Take every line from the material that has the word "directory" in it.

DATA TO USE:
Start of Block
(** * my_agent/agent.py: the test-report utilities and the [write_report] tool

    A shallow embedding of the report pipeline of [src/my_agent/agent.py]
    ([repo_root], [generate_test_suites_file], [read_latest_report_summary],
    [ensure_reports_dir], [write_report]) together with the parts of the
    Python runtime these functions call: [json.loads], [dict.get],
    truthiness, [str()] formatting, [os.path.join] and the file operations.

    Conventions.
    - A Python [str] is a list of Unicode code points ([pystr]); slicing and
      lengths therefore count characters, as Python does.
    - The file system maps path names to regular files (text content and a
      modification time) and records which path names are directories.
    - Every file operation may fail with an [OSError] chosen by the
      environment ([fault]); besides that it fails where the state of the
      file system demands it (a directory opened as a file, ...).
    - A path name is the text the system is given: two different names are
      two different files (no links, no normalisation, no current
      directory to resolve a relative name against).
    - Python exceptions are values of [exn]; effectful code lives in the
      monad [M], which threads the file system and propagates exceptions.
    - The interpreter's resources (recursion depth, memory) are unbounded. *)

From Stdlib Require Import ZArith NArith Ascii String List Bool Lia.
From stdpp Require Import base option list gmap.

Set Warnings "-register-all".
Open Scope N_scope.

(** ** Text *)

(** A Python [str]: the sequence of its code points. *)
Abbreviation pystr := (list N).

(** An ASCII literal of the source as a [pystr]. *)
Definition u (s : string) : pystr := map N_of_ascii (list_ascii_of_string s).

(** The three non-ASCII characters of the report markup and the line feed. *)
Definition EM_DASH : N := 8212.    (* U+2014 *)
Definition CHECK_MARK : N := 10003. (* U+2713 *)
Definition BALLOT_X : N := 10007.   (* U+2717 *)
Definition LF : N := 10.

(** [s.startswith(p)], returning what follows the prefix. *)
Fixpoint strip_prefix (p s : pystr) : option pystr :=
  match p, s with
  | [], _ => Some s
  | a :: p', b :: s' => if a =? b then strip_prefix p' s' else None
  | _ :: _, [] => None
  end.

Definition startswith (s p : pystr) : bool :=
  match strip_prefix p s with Some _ => true | None => false end.

Definition endswith (s p : pystr) : bool := startswith (rev s) (rev p).

(** Decimal digits. *)
Definition is_digit (c : N) : bool := (48 <=? c) && (c <=? 57).

Definition digit_val (c : N) : Z := Z.of_N (c - 48).

(** [str(n)] for a natural number, most significant digit first; the fuel
    bounds the number of digits. *)
Fixpoint digits_of (fuel : nat) (n : N) (acc : pystr) : pystr :=
  match fuel with
  | O => acc
  | S f =>
      let acc' := (48 + n mod 10) :: acc in
      if n / 10 =? 0 then acc' else digits_of f (n / 10) acc'
  end.

Definition str_of_N (n : N) : pystr := digits_of (S (N.to_nat (N.log2 n))) n [].

(** [str(z)] for a Python [int]. *)
Definition str_of_int (z : Z) : pystr :=
  match z with
  | Zneg p => 45 :: str_of_N (Npos p)
  | _ => str_of_N (Z.to_N z)
  end.

(** ** Decoded JSON values *)

(** What [json.loads] returns: [None], [bool], [int], [float], [str], [list]
    and [dict].  A [float] is kept as the text of its literal (its binary
    value is the runtime's business, see [runtime]); a [dict] is kept as its
    items in insertion order, each key once. *)
Inductive json : Type :=
  | JNull
  | JBool (b : bool)
  | JInt (z : Z)
  | JFloat (lit : pystr)
  | JStr (s : pystr)
  | JArr (items : list json)
  | JObj (members : list (pystr * json)).

(** [d[k] = v] on a dict: an existing key keeps its position and takes the
    new value, a new key goes last. *)
Fixpoint dict_set (d : list (pystr * json)) (k : pystr) (v : json)
  : list (pystr * json) :=
  match d with
  | [] => [(k, v)]
  | (k', v') :: d' =>
      if decide (k' = k) then (k, v) :: d' else (k', v') :: dict_set d' k v
  end.

(** The lookup behind [dict.get]. *)
Fixpoint dict_lookup (d : list (pystr * json)) (k : pystr) : option json :=
  match d with
  | [] => None
  | (k', v) :: d' => if decide (k' = k) then Some v else dict_lookup d' k
  end.

(** ** [json.loads]

    The decoder of CPython's [json] package for a [str] input with the
    default settings ([strict=True], no hooks): [json.decoder.JSONDecoder.decode]
    over [scanner.scan_once], [JSONObject], [JSONArray] and [scanstring].
    A [JSONDecodeError] is [None]. *)

Definition is_ws (c : N) : bool :=
  (c =? 32) || (c =? 9) || (c =? 10) || (c =? 13).

Fixpoint skip_ws (s : pystr) : pystr :=
  match s with
  | c :: r => if is_ws c then skip_ws r else s
  | [] => []
  end.

Definition hex_val (c : N) : option N :=
  if is_digit c then Some (c - 48)
  else if (97 <=? c) && (c <=? 102) then Some (c - 87)
  else if (65 <=? c) && (c <=? 70) then Some (c - 55)
  else None.

Definition hex4 (a b c d : N) : option N :=
  match hex_val a, hex_val b, hex_val c, hex_val d with
  | Some x, Some y, Some z, Some w => Some (((x * 16 + y) * 16 + z) * 16 + w)
  | _, _, _, _ => None
  end.

(** [json.decoder.BACKSLASH]. *)
Definition BACKSLASH (c : N) : option N :=
  if c =? 34 then Some 34          (* quotation mark *)
  else if c =? 92 then Some 92     (* reverse solidus *)
  else if c =? 47 then Some 47     (* solidus *)
  else if c =? 98 then Some 8      (* b: backspace *)
  else if c =? 102 then Some 12    (* f: form feed *)
  else if c =? 110 then Some 10    (* n: line feed *)
  else if c =? 114 then Some 13    (* r: carriage return *)
  else if c =? 116 then Some 9     (* t: tab *)
  else None.

Definition is_high_surrogate (c : N) : bool := (55296 <=? c) && (c <=? 56319).
Definition is_low_surrogate (c : N) : bool := (56320 <=? c) && (c <=? 57343).

Definition join_surrogates (hi lo : N) : N :=
  65536 + N.lor (N.shiftl (hi - 55296) 10) (lo - 56320).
End of Block
TASK RESPONSE:
      file system demands it (a directory opened as a file, ...).
      directory to resolve a relative name against).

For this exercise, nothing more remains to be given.